• [YOUR ASSIGNMENT] Which lines below fall between the one containing "snd (iamCheckMetadata 150" and the one containing "Lemma getProp_absent (k"? Repeat them exactly, counting both of those lines, and add nothing else.

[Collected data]
(** C9: for an item that correlates with the resource, the age is the floor
    of [(now - CreateDate) / msInDay] and a violation is reported exactly
    when that age is strictly greater than [maxKeyAge]; a key whose floored
    age equals [maxKeyAge] produces no violation. *)
Theorem iamCheckMetadata_strictly_older maxKeyAge (instance : ResolvedResource)
    (accessKey : AccessKeyMetadata) (s : string) (created : Z) w c :
  getProp "id" instance = JStr s ->
  AccessKeyId accessKey = Some s ->
  CreateDate accessKey = Some created ->
  let now := Date_now w (reads c) in
  let daysSinceCreated := (now - created) / msInDay in
  let events := snd (iamCheckMetadata maxKeyAge instance accessKey w c) in
  iamCheckMetadata maxKeyAge instance accessKey w c =
    (Returned tt, tick c,
     if daysSinceCreated >? maxKeyAge
     then [Violation (iamViolationMessage maxKeyAge daysSinceCreated)]
     else [])
  /\ msInDay * daysSinceCreated <= now - created < msInDay * (daysSinceCreated + 1)
  /\ (daysSinceCreated = maxKeyAge -> events = [])
  /\ (daysSinceCreated > maxKeyAge <->
      events = [Violation (iamViolationMessage maxKeyAge daysSinceCreated)])
  /\ (daysSinceCreated <= maxKeyAge <-> events = []).
Proof.
  intros Hid Hkey Hdate now daysSinceCreated events.
  assert (Hrun : iamCheckMetadata maxKeyAge instance accessKey w c =
    (Returned tt, tick c,
     if daysSinceCreated >? maxKeyAge
     then [Violation (iamViolationMessage maxKeyAge daysSinceCreated)]
     else [])).
  { rewrite iamCheckMetadata_run, Hid, Hkey, Hdate. simpl strictEqOptStr.
    rewrite String.eqb_refl. reflexivity. }
  assert (Hev : events =
     if daysSinceCreated >? maxKeyAge
     then [Violation (iamViolationMessage maxKeyAge daysSinceCreated)]
     else []).
  { unfold events. rewrite Hrun. reflexivity. }
  split; [exact Hrun|]. split.
  { pose proof (Z.mul_div_le (now - created) msInDay msInDay_pos).
    pose proof (Z.mul_succ_div_gt (now - created) msInDay msInDay_pos).
    fold daysSinceCreated in H, H0. lia. }
  rewrite Hev. clear Hev Hrun events.
  destruct (Z.gtb_spec daysSinceCreated maxKeyAge) as [Hgt|Hle].
  - split; [lia|]. split; [split; [reflexivity | lia]|].
    split; [lia | discriminate].
  - split; [reflexivity|]. split; [split; [lia | discriminate]|].
    split; [reflexivity | lia].
Qed.

Lemma iamCheckMetadata_strictly_older_witness :
  snd (iamCheckMetadata 150 (resolve sampleActiveKey) sampleMetadata pagedWorld atStart)
  = []
  /\ snd (iamCheckMetadata 149 (resolve sampleActiveKey) sampleMetadata pagedWorld atStart)
     = [Violation "access key must be rotated within 149 days (key is 150 days old)"].
Proof.
  split.
  - destruct (iamCheckMetadata_strictly_older 150 (resolve sampleActiveKey) sampleMetadata
                "AKIA2" (50 * msInDay) pagedWorld atStart eq_refl eq_refl eq_refl)
      as (_ & _ & Hequal & _ & _).
    apply Hequal. reflexivity.
  - destruct (iamCheckMetadata_strictly_older 149 (resolve sampleActiveKey) sampleMetadata
                "AKIA2" (50 * msInDay) pagedWorld atStart eq_refl eq_refl eq_refl)
      as (_ & _ & _ & Holder & _).
    apply Holder. reflexivity.
Defined.


(** ** Access keys: resources that are skipped *)

Lemma getProp_absent (k : string) (o : Props) :
  o !! k = None -> getProp k o = JUndefined.
Proof. unfold getProp. intros ->. reflexivity. Qed.

Lemma strictEqStr_true (v : JsValue) (s : string) :
  strictEqStr v s = true <-> v = JStr s.
Proof.
  destruct v; simpl; try (split; [discriminate | congruence]).
  rewrite String.eqb_eq. split; congruence.
Qed.

Lemma iamCheckAccessKey_skip pages maxKeyAge (instance : ResolvedResource) w c :
  truthy (getProp "id" instance) = false
  \/ getProp "status" instance ≠ JStr "Active" ->
  iamCheckAccessKey pages maxKeyAge instance w c = (Returned tt, c, []).
Proof.
  intros H. unfold iamCheckAccessKey.
  destruct H as [-> | Hs]; [reflexivity|].
  destruct (strictEqStr (getProp "status" instance) "Active") eqn:E.
  - apply strictEqStr_true in E. contradiction.
  - rewrite orb_true_r. reflexivity.
Qed.

Lemma filter_map_split {A B} (f : B -> bool) (g : A -> B) before x after :
  List.filter f (List.map g (before ++ x :: after)) =
  List.filter f (List.map g before) ++
  (if f (g x) then [g x] else []) ++ List.filter f (List.map g after).
Proof.
  rewrite List.map_app, List.filter_app. simpl.
  destruct (f (g x)); reflexivity.
Qed.

(** C6: an access key whose [id] is absent (or otherwise falsy) or whose
    [status] is not "Active" is skipped: its iteration makes no SDK request,
    reads no clock and reports no violation, whatever the provider would
    answer; the whole validation runs as if the resource were not in the
    stack. *)
Theorem iamAccessKeysRotated_skips_inactive pages maxKeyAge (r : PolicyResource) :
  props r !! "id" = None
  \/ truthy (getProp "id" (props r)) = false
  \/ getProp "status" (props r) ≠ JStr "Active" ->
  (forall w c,
      iamCheckAccessKey pages maxKeyAge (resolve r) w c = (Returned tt, c, []))
  /\ (forall level p,
        iamAccessKeysRotated pages level maxKeyAge = Ok p ->
        exists v,
          validation p = validateStack v
          /\ forall before after w c,
               v {| resources := before ++ r :: after |} w c =
               v {| resources := before ++ after |} w c).
Proof.
  intros H.
  assert (Hskip : forall w c,
    iamCheckAccessKey pages maxKeyAge (resolve r) w c = (Returned tt, c, [])).
  { intros w c. apply iamCheckAccessKey_skip.
    rewrite !getProp_resolve_other by discriminate.
    destruct H as [Habs | [Hf | Hs]].
    - left. rewrite (getProp_absent _ _ Habs). reflexivity.
    - left. exact Hf.
    - right. exact Hs. }
  split; [exact Hskip|].
  intros level p Hp. unfold iamAccessKeysRotated in Hp.
  destruct ((maxKeyAge <? 1) || (maxKeyAge >? 2 * 365)); [discriminate|].
  injection Hp as <-. eexists. split; [reflexivity|].
  intros before after w c. unfold validateTypedResources. simpl resources.
  f_equal.
  rewrite filter_map_split, List.map_app, List.filter_app.
  destruct (isInstance iam_AccessKey (resolve r)).
  - apply forOf_skip. exact Hskip.
  - reflexivity.
Qed.
Lemma subsidiaryLine_pop n m : subsidiaryLine (S n) m → subsidiaryLine n (alterHandles pop m).
Proof.
  unfold subsidiaryLine. intros Hm. rewrite (lineFlags_pop _ _ Hm). f_equal.
  apply removelast_replicate.
Qed.

Lemma onEvery_1_eq (F : Measurement K → Measurement K) i m : onEvery 1 F i m = F m.
Proof. unfold onEvery. by rewrite Nat.mod_1_r. Qed.

Lemma Grid4_pop_all fl n d :
  Grid4 (λ m, lineFlags m = Some fl) (subsidiaryLine (S n)) d →
  Grid4 (λ m, lineFlags m = Some (pop fl)) (subsidiaryLine n)
        (imap (onEvery 1 (alterHandles pop)) d).
Proof.
  apply Grid4_imap.
  - intros i m. by rewrite !onEvery_1_eq.
  - intros m Hm. rewrite onEvery_1_eq. by apply lineFlags_pop.
  - intros i m _ Hm. rewrite onEvery_1_eq. by apply subsidiaryLine_pop.
Qed.

Lemma Grid4_pop_main fl PS d :
  Grid4 (λ m, lineFlags m = Some fl) PS d →
  Grid4 (λ m, lineFlags m = Some (pop fl)) PS (imap (onEvery 4 (alterHandles pop)) d).
Proof.
  apply Grid4_imap.
  - apply onEvery_4_periodic.
  - intros m Hm. by apply lineFlags_pop.
  - intros i m Hi Hm. by rewrite onEvery_4_sub.
Qed.

Lemma removeLastSecondaryLine_unrefined t d P S :
  getToolState t = Some d → shape false (Datatypes.S P) (Datatypes.S S) d →
  showRefinementPoints (configuration t) !! "global" = Some false →
  ∃ d', removeLastSecondaryLine t = Return () (with_data d' t)
    ∧ shape false (Datatypes.S P) S d' ∧ uuid <$> d' = uuid <$> d.
Proof.
  intros E Hshape Hflag.
  pose proof Hshape as [Hlen Hall]%shape_unrefined.
  assert (d ≠ []) as Hne by (intros ->; done).
  exists (alterHandles pop <$> d). split; [|split].
  - unfold removeLastSecondaryLine. unfold bind at 1. unfold getTool at 1.
    rewrite (noGrid_Some _ _ E), bool_decide_eq_false_2 by done.
    rewrite (showRefinementPoints_on_Some _ _ E Hne), Hflag. cbn [from_option Datatypes.id].
    rewrite (data_Some _ _ E).
    cbn [seq forEach Nat.eqb andb].
    erewrite bind_Return; [reflexivity|].
    rewrite (forEach_alterPoints_every 1 pop t d E); [by rewrite onEvery_1|].
    eapply Forall_impl; [exact Hall|]. intros m Hm. by eapply lineFlags_handles.
  - apply shape_unrefined. split; [by rewrite length_fmap|].
    apply Forall_fmap. eapply Forall_impl; [exact Hall|]. intros m Hm.
    by apply commonLine_pop.
  - rewrite <- list_fmap_compose. apply list_fmap_ext. intros i m _. cbn.
    apply uuid_alterHandles.
Qed.

Lemma removeLastSecondaryLine_refined t d P S :
  getToolState t = Some d →
  shape true (Datatypes.S P) (Datatypes.S (Datatypes.S S)) d →
  showRefinementPoints (configuration t) !! "global" = Some true →
  ∃ d', removeLastSecondaryLine t = Return () (with_data d' t)
    ∧ shape true (Datatypes.S P) (Datatypes.S S) d' ∧ uuid <$> d' = uuid <$> d.
Proof.
  intros E Hshape Hflag.
  pose proof Hshape as [Hlen G]%shape_refined.
  assert (d ≠ []) as Hne by (by eapply Grid4_nonempty).
  assert (Forall (λ m, is_Some (handles m)) d) as Hall.
  { eapply Grid4_handles; [exact G|..]; intros m Hm; by eapply lineFlags_handles. }
  set (d1 := imap (onEvery 1 (alterHandles pop)) d).
  set (d2 := imap (onEvery 4 (alterHandles pop)) d1).
  set (d3 := imap (onEvery 4 (alterHandles pop)) d2).
  set (d4 := imap (onEvery 4 (alterHandles pop)) d3).
  assert (length d1 = length d) as Hl1 by apply length_imap.
  assert (length d2 = length d) as Hl2 by (unfold d2; by rewrite length_imap).
  assert (length d3 = length d) as Hl3 by (unfold d3; by rewrite length_imap).
  assert (Forall (λ m, is_Some (handles m)) d1) as Hall1
    by (apply Forall_handles_imap; [apply handles_onEvery|done]).
  assert (Forall (λ m, is_Some (handles m)) d2) as Hall2
    by (apply Forall_handles_imap; [apply handles_onEvery|done]).
  assert (Forall (λ m, is_Some (handles m)) d3) as Hall3
    by (apply Forall_handles_imap; [apply handles_onEvery|done]).
  exists d4. split; [|split].
  - unfold removeLastSecondaryLine. unfold bind at 1. unfold getTool at 1.
    rewrite (noGrid_Some _ _ E), bool_decide_eq_false_2 by done.
    rewrite (showRefinementPoints_on_Some _ _ E Hne), Hflag. cbn [from_option Datatypes.id].
    rewrite (data_Some _ _ E).
    cbn [seq forEach Nat.eqb Nat.ltb Nat.leb andb].
    erewrite bind_Return by (by apply forEach_alterPoints_every).
    fold d1. rewrite <- Hl1 at 1.
    erewrite bind_Return
      by (apply forEach_alterPoints_every; [apply getToolState_with_data|done]).
    fold d2. rewrite with_data_with_data. rewrite <- Hl2 at 1.
    erewrite bind_Return
      by (apply forEach_alterPoints_every; [apply getToolState_with_data|done]).
    fold d3. rewrite with_data_with_data. rewrite <- Hl3 at 1.
    erewrite bind_Return
      by (apply forEach_alterPoints_every; [apply getToolState_with_data|done]).
    by rewrite with_data_with_data.
  - apply shape_refined. split; [unfold d4; by rewrite length_imap, Hl3|].
    pose proof (Grid4_pop_main _ _ _ (Grid4_pop_main _ _ _ (Grid4_pop_main _ _ _
                  (Grid4_pop_all _ _ _ G)))) as G4.
    rewrite removelast_stride4 in G4. exact G4.
  - unfold d4, d3, d2, d1. rewrite !uuid_imap; [done|..]; intros i m; apply uuid_onEvery.
Qed.

End SecondaryShrink.

Section SecondaryShrinkLoop.
Context {K : Type} `{NumLaws K}.
Implicit Types (t : Tool K) (d : list (Measurement K)) (m : Measurement K).

Lemma removeLastSecondaryLine_spec (b : bool) t d P S :
  getToolState t = Some d →
  shape b (Datatypes.S P) (Datatypes.S (Datatypes.S S)) d →
  showRefinementPoints (configuration t) !! "global" = Some b →
  ∃ d', removeLastSecondaryLine t = Return () (with_data d' t)
    ∧ shape b (Datatypes.S P) (Datatypes.S S) d' ∧ uuid <$> d' = uuid <$> d.
Proof.
  destruct b.
  - apply removeLastSecondaryLine_refined.
  - apply removeLastSecondaryLine_unrefined.
Qed.

(** The shrinking loop of the secondary lines: the grid keeps its shape
    and its lines, with fewer common points per main line, never fewer
    than two. *)
Lemma shrinkSecondaryLines_spec (b : bool) fuel : ∀ (n : K) t d P S,
  getToolState t = Some d →
  shape b (Datatypes.S P) S d → 2 ≤ S →
  (n <? kofZ 2)%K = false →
  showRefinementPoints (configuration t) !! "global" = Some b →
  ∃ d' S', shrinkSecondaryLines fuel (Z.of_nat S) n t = Return () (with_data d' t)
    ∧ shape b (Datatypes.S P) S' d' ∧ 2 ≤ S' ∧ uuid <$> d' = uuid <$> d
    ∧ S' = S - roundsDown fuel (Z.of_nat S) n.
Proof.
  induction fuel as [|fuel IH]; intros n t d P S E Hshape HS Hn Hflag.
  { exists d, S. cbn. rewrite (with_data_id _ _ E), Nat.sub_0_r. done. }
  cbn [shrinkSecondaryLines roundsDown].
  destruct (n <? kofZ (Z.of_nat S))%K eqn:Hlt; last first.
  { exists d, S. rewrite (with_data_id _ _ E), Nat.sub_0_r. done. }
  pose proof (above_two _ _ Hn Hlt) as H3.
  destruct S as [|[|S]]; [lia..|].
  destruct (removeLastSecondaryLine_spec b t d P S E Hshape Hflag)
    as (d1 & Hrem & Hshape1 & Hu1).
  erewrite bind_Return by exact Hrem.
  replace (Z.of_nat (Datatypes.S (Datatypes.S S)) - 1)%Z with (Z.of_nat (Datatypes.S S)) by lia.
  destruct (IH n (with_data d1 t) d1 P (Datatypes.S S))
    as (d' & S' & Hloop & Hs' & HS' & Hu' & Hcount);
    try done; [apply getToolState_with_data|lia|].
  exists d', S'. rewrite Hloop, with_data_with_data.
  repeat split; try done. by rewrite Hu'.
Qed.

• [RESPONSE TO THE EXERCISE]
  snd (iamCheckMetadata 150 (resolve sampleActiveKey) sampleMetadata pagedWorld atStart)
  = []
  /\ snd (iamCheckMetadata 149 (resolve sampleActiveKey) sampleMetadata pagedWorld atStart)
     = [Violation "access key must be rotated within 149 days (key is 150 days old)"].
Proof.
  split.
  - destruct (iamCheckMetadata_strictly_older 150 (resolve sampleActiveKey) sampleMetadata
                "AKIA2" (50 * msInDay) pagedWorld atStart eq_refl eq_refl eq_refl)
      as (_ & _ & Hequal & _ & _).
    apply Hequal. reflexivity.
  - destruct (iamCheckMetadata_strictly_older 149 (resolve sampleActiveKey) sampleMetadata
                "AKIA2" (50 * msInDay) pagedWorld atStart eq_refl eq_refl eq_refl)
      as (_ & _ & _ & Holder & _).
    apply Holder. reflexivity.
Defined.


(** ** Access keys: resources that are skipped *)

Lemma getProp_absent (k : string) (o : Props) :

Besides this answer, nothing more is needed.